Self

Why I'm Finally Open About My Autism Diagnosis After 15 Years

As a teenager, I fought against the idea of being autistic. Finding acceptance as an adult has made me happier than I could have imagined.

Most things in life, I did to fit in. To be “cool”. So when I was diagnosed with autism at 15, I did everything I could to block it out, because – let’s face it – the stereotype is categorically uncool.

Autism is a neurodevelopmental condition characterised by deficits in social communication and restricted, repeated patterns of behaviour, interests, or activities. Autistic people may struggle with picking up on social cues, have highly fixated “special interests”, and have hyper- or hyposensitivity to sensory input. They are also likely to have additional conditions such as ADHD, OCD, depression, or anxiety.

When I was young, I flitted between schools seeking acceptance. I was ousted from my clique in primary school when the other girls found my obsession with Henry VIII and his six wives irritating. When my parents moved me to another school, my former headteacher told them they were “taking the problem with them.”

In secondary school, the obsession with fitting in reached fever pitch – and I wasn’t the only one. Everyone was fixated by the notion of being cool. The group I was on the edge of grew increasingly resentful of being stuck at the bottom of the hierarchy. I was an outsider within outsiders. If there were limited seats at a table in class, I would always be the one who had to go and sit somewhere else. How cool you were perceived correlated to how well you were treated. A “geek” was the worst thing you could possibly be, and it was the label I was stuck with. As a teenager, I desperately wanted to feel pretty, to have a boyfriend, to be surrounded by friends, and to find my place in the world; I loathed this label with a passion.

Nerdy, socially awkward, loner, computer geek. That is the image of autism. I like floral skirts, city breaks, and Taylor Swift. I didn’t know how to accept my diagnosis as part of my identity.

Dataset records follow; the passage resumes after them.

(** Without a pending preemption the task goes on without a guard; otherwise it has
    taken the run queue's, and another task may be current. *)
Lemma guard_release_last k c G D gh X ext st :
  core (Datatypes.S k) c (bump c G) D gh Running X ext none st → G c = 0 →
  ∃ b st' c' X', guard_release st = (Ok b, st') ∧ frame st st' ∧
    core k c' (if b then bump c G else G) D gh Running X' ext none st' ∧ (b = false → c' = c).
Proof.
  intros HI HG. open_core HI. destruct Icurst as (x&Hx&Hs).
  assert (task_preempt_disable_count x = 1) as Hn.
  { rewrite (Icount c x Hx). unfold bump. rewrite b2z_true by done. lia. }
  unfold guard_release. erewrite M_bind_ok by done. rewrite Icur.
  erewrite M_bind_ok by (by apply get_task_ok). rewrite Hn. change (sub64 1 1) with 0.
  erewrite M_bind_ok by (by apply update_task_ok).
  set (st1 := set_tasks _ st). change (1 =? 1) with true. cbv iota.
  assert (core (Datatypes.S k) c G D gh Running X ext none st1) as HI1.
  { eapply core_upd; try done; simpl.
    - intros u. case_decide; lia.
    - intros. by apply Iheld.
    - intros u Hu. unfold bump. rewrite b2z_false by done. lia. }
  set (x1 := with_counts 0 (task_exit_code x) (task_strong x) x).
  assert (tasks st1 !! c = Some x1) as Hx1 by apply lookup_insert_eq.
  assert (frame st st1) as F1 by done.
  unfold current_check_preempt_pending.
  erewrite M_bind_ok by (apply current_ok; exact Icur).
  erewrite M_bind_ok by (by apply get_task_ok).
  destruct (task_need_resched x1) eqn:Hneed; cbn [andb].
  2:{ exists false, st1, c, X. split; [done|]. split; [done|]. split; [by apply core_room_S|done]. }
  change (can_preempt 0 x1) with true. cbv iota.
  destruct (guard_acquire_ok _ _ _ _ _ _ _ _ _ _ HI1) as (st2&H2&HI2&F2); [lia|].
  erewrite M_bind_ok by exact H2.
  destruct (core_cur_state _ _ _ _ _ _ _ _ _ _ HI2) as (x2&Hx2&_).
  erewrite M_bind_ok by (by apply get_task_ok).
  destruct (preempt_resched_ok k c (bump c G) D gh X ext st2 HI2) as (st3&c'&X'&H3&HI3&F3).
  { unfold bump. rewrite b2z_true by done. lia. }
  destruct (task_need_resched x2).
  - erewrite M_bind_ok by exact H3. exists true, st3, c', X'. split; [done|].
    split; [by etrans; [|etrans]|done].
  - erewrite M_bind_ok by done. exists true, st2, c, X. split; [done|].
    split; [by etrans|]. split; [by apply core_room_S|done].
Qed.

Then, at 15, my parents told me I had been diagnosed with something called “Asperger’s Syndrome.” I googled the term and a page popped up titled “The Geek Syndrome.” In anger, I decided my parents were just trying to punish me. I rejected the diagnosis immediately, marking the beginning of 15 years of denial.

Nerdy, socially awkward, loner, computer geek. That is the image of autism. I like floral skirts, city breaks, and Taylor Swift. I didn’t know how to accept my diagnosis as part of my identity.

Yet, on some level, I always knew I was different. I had a tendency to end up on the edges of friendship groups. Friendships drifted apart or ended in fall-outs and misunderstandings. Occasionally, when I found myself in new settings, I was so shy I could barely make a conversation. I never seemed to click with the jobs I had. I could manage the work itself but there was always something I didn’t quite “get”. Executive dysfunction – a common symptom of autism that causes difficulty with focus and organisation – made office work a minefield.

Being autistic is like going through life without the instruction manual that everyone else seems to have read and memorised. You have to learn through trial and error what everyone else knows instinctively.

Being autistic is like going through life without the instruction manual that everyone else seems to have read and memorised. You have to learn through trial and error what everyone else knows instinctively. I felt like I was treading water and struggling to get by while everyone else coasted through. I thought I was bad – unworthy, crazy, somehow worse than other people. In reality, I was just autistic.

My autism wasn’t totally secret. I told employers I was autistic in the hopes that would prevent them firing me and I mentioned it to a few, very close friends. Yet the rest of the world was unaware. I blogged, I wrote articles for various publications on dating, I posted on social media. But I omitted a crucial part of my identity. Stigmatisation of autism was what made me block it out for so long, denying myself and support and self-acceptance I needed. In hindsight, I realise I could have gained greater understanding and acceptance of myself by just being honest.

Stigmatisation of autism was what made me block it out for so long, denying myself and support and self-acceptance I needed.

Hyperlexia (advanced reading ability at an early age) is common among girls on the spectrum; I was already reading chapter books by the time I started school. Books were also what led me to self-acceptance. I read Shy, Nerdy & Socially Inappropriate by Cynthia Kim and Sisterhood Of The Spectrum by Jennifer Cook O’Toole. After that, I followed autistic people on Twitter. I discovered Paige Layle on TikTok. I listened to podcasts and watched YouTube videos. I saw autistic women with careers they thrived in, in long-term relationships where they are valued. After many redrafts and revisions, I posted an article on my blog announcing my autism to the world. I ordered a pizza and poured myself a glass of wine as the comments began to pour it, almost all of them full of support, love, and excitement. I felt a sense of freedom. I could finally be my authentic self.

I am in a place where I no longer wish I wasn’t autistic. I no longer feel at a loss that I’m not part of the “in-crowd”. I’m happy to be an ambivert writer with a handful of good friends. But autism isn’t my “superpower”. My life has actually been really difficult. It’s just part of who I am – like having hazel eyes and pale skin. All I can do is use what I have and what I have been through to give purpose to my life and help others.